The lines from the start of the records through the one containing "(p mod 2 = 0" are to be restated word for word; please include both ends.
"""
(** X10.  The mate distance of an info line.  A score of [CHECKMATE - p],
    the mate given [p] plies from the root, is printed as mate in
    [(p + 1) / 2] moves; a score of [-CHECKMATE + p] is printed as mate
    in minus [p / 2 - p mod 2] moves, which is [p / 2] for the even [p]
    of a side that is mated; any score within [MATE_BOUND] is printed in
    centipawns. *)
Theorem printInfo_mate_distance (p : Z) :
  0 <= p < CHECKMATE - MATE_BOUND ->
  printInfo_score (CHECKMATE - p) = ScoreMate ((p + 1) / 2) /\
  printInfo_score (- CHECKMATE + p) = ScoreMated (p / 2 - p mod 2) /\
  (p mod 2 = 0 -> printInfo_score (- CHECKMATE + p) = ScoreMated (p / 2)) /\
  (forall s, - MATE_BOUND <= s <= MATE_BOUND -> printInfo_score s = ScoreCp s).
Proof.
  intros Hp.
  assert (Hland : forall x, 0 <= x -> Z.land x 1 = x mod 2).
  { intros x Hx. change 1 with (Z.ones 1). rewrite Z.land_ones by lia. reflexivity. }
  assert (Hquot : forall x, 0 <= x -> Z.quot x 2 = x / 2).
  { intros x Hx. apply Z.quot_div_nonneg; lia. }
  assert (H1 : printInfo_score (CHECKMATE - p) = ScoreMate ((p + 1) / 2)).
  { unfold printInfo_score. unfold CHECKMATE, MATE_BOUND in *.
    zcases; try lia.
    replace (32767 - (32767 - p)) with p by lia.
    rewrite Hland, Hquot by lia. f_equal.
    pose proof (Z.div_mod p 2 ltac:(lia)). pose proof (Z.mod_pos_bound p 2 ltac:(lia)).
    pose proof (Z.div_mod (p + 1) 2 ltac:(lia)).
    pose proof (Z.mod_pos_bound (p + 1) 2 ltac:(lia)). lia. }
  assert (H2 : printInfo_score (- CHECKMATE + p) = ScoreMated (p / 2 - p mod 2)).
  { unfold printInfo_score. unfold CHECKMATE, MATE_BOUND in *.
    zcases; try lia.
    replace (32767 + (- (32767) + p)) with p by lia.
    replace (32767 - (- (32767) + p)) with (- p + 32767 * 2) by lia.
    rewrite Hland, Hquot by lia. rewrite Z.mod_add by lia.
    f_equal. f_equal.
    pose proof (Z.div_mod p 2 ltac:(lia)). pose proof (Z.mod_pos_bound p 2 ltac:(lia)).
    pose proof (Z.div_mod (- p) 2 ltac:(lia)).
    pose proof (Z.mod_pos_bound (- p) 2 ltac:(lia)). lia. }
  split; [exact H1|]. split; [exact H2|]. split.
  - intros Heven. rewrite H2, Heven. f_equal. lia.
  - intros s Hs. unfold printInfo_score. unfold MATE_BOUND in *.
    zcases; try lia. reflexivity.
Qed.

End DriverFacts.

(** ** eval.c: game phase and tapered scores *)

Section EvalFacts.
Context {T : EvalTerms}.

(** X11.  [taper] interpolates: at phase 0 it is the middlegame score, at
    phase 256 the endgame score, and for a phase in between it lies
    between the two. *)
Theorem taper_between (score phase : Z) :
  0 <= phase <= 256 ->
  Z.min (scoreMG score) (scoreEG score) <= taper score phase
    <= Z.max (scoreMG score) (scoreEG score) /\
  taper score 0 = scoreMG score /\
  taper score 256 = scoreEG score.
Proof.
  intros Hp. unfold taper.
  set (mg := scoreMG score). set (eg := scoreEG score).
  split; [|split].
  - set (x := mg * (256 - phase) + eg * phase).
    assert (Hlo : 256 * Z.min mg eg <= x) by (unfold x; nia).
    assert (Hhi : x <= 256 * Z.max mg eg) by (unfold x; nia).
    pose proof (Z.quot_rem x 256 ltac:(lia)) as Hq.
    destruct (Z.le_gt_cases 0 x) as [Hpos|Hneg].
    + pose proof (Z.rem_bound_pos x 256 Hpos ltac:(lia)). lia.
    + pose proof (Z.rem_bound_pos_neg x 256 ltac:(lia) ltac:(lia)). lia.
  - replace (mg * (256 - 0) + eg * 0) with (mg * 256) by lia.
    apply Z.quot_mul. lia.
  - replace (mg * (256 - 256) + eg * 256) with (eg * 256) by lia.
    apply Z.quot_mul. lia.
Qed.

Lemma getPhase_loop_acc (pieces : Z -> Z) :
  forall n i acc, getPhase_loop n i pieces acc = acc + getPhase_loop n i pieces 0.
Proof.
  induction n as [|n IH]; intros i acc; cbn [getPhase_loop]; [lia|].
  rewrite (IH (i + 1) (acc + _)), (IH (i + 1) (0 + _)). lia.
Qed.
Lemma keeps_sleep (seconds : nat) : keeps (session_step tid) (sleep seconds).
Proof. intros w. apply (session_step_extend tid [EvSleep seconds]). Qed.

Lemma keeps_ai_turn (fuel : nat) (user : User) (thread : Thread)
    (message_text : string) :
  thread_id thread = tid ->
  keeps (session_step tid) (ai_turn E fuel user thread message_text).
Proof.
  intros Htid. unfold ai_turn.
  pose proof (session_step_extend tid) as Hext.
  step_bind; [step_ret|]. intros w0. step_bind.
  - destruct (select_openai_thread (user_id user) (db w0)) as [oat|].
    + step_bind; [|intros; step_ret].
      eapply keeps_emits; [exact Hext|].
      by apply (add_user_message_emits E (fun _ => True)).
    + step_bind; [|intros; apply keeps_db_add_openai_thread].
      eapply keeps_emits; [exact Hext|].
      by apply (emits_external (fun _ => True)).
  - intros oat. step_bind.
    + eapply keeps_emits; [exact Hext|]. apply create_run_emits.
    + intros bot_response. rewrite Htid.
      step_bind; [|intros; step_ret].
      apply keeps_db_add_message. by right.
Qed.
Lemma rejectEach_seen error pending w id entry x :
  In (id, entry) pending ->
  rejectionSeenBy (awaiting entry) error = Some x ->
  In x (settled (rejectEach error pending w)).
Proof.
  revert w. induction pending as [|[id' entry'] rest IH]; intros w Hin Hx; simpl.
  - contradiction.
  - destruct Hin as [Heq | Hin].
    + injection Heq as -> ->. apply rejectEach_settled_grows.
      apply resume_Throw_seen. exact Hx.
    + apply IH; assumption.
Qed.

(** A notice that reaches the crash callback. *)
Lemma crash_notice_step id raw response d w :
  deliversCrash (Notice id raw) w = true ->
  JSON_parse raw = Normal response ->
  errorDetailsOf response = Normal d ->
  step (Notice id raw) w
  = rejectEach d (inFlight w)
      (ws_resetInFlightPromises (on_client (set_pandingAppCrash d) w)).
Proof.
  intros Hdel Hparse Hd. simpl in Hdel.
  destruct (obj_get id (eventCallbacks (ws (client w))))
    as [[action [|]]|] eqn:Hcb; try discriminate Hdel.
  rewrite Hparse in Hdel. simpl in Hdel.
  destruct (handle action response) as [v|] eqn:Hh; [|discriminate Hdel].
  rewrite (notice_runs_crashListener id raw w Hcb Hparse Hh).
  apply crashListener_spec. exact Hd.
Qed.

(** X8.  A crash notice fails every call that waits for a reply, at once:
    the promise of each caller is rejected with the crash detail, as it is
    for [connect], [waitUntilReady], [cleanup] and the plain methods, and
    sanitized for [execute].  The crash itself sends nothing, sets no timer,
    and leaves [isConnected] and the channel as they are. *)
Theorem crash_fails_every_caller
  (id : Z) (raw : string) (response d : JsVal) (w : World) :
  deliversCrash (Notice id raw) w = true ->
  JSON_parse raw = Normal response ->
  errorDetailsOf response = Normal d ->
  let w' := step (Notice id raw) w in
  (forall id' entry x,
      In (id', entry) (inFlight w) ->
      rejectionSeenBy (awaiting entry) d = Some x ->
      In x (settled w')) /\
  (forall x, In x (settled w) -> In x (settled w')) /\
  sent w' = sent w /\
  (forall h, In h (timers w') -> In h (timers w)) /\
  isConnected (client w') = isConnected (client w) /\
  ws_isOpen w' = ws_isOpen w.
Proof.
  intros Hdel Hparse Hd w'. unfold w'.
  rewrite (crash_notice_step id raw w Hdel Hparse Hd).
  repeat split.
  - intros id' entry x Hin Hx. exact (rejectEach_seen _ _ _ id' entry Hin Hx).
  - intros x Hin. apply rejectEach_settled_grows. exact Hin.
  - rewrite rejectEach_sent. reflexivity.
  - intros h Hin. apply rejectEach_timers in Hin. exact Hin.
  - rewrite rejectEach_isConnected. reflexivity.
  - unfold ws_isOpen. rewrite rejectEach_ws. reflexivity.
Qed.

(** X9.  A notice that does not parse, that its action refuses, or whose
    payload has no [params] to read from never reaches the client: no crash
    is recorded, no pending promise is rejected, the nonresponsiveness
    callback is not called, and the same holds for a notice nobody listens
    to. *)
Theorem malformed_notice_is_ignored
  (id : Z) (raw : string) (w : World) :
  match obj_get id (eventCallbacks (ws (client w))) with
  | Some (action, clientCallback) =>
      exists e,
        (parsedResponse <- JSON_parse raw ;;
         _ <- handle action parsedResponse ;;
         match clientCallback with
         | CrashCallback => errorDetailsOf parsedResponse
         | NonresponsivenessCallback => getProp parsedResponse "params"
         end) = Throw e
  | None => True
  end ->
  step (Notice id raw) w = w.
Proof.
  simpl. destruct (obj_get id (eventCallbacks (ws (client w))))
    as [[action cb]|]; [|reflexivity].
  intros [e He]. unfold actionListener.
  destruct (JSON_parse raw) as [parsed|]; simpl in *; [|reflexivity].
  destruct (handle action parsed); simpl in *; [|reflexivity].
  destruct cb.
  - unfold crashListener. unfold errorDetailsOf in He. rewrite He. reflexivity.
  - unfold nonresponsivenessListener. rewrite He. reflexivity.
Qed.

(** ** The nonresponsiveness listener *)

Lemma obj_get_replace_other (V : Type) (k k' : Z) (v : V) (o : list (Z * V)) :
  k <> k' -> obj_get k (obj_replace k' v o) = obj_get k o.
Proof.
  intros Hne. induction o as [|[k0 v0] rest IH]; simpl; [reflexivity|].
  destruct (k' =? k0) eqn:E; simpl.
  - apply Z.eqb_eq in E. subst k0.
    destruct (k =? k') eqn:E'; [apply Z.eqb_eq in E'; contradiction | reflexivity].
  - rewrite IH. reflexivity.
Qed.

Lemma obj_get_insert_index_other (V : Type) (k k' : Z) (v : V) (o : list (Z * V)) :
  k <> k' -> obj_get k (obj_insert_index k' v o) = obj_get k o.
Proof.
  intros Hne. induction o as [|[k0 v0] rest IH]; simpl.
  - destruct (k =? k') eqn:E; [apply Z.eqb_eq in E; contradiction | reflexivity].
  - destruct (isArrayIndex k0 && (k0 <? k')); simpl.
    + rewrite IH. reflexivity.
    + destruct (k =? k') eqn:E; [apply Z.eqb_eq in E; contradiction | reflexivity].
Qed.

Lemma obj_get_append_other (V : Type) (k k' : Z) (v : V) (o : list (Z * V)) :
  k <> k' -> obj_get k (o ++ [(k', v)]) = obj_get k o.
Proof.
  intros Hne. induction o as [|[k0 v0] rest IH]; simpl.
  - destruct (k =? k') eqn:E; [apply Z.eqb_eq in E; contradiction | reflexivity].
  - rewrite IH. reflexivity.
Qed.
"""
▶ [Response to the task]
(** X10.  The mate distance of an info line.  A score of [CHECKMATE - p],
    the mate given [p] plies from the root, is printed as mate in
    [(p + 1) / 2] moves; a score of [-CHECKMATE + p] is printed as mate
    in minus [p / 2 - p mod 2] moves, which is [p / 2] for the even [p]
    of a side that is mated; any score within [MATE_BOUND] is printed in
    centipawns. *)
Theorem printInfo_mate_distance (p : Z) :
  0 <= p < CHECKMATE - MATE_BOUND ->
  printInfo_score (CHECKMATE - p) = ScoreMate ((p + 1) / 2) /\
  printInfo_score (- CHECKMATE + p) = ScoreMated (p / 2 - p mod 2) /\
  (p mod 2 = 0 -> printInfo_score (- CHECKMATE + p) = ScoreMated (p / 2)) /\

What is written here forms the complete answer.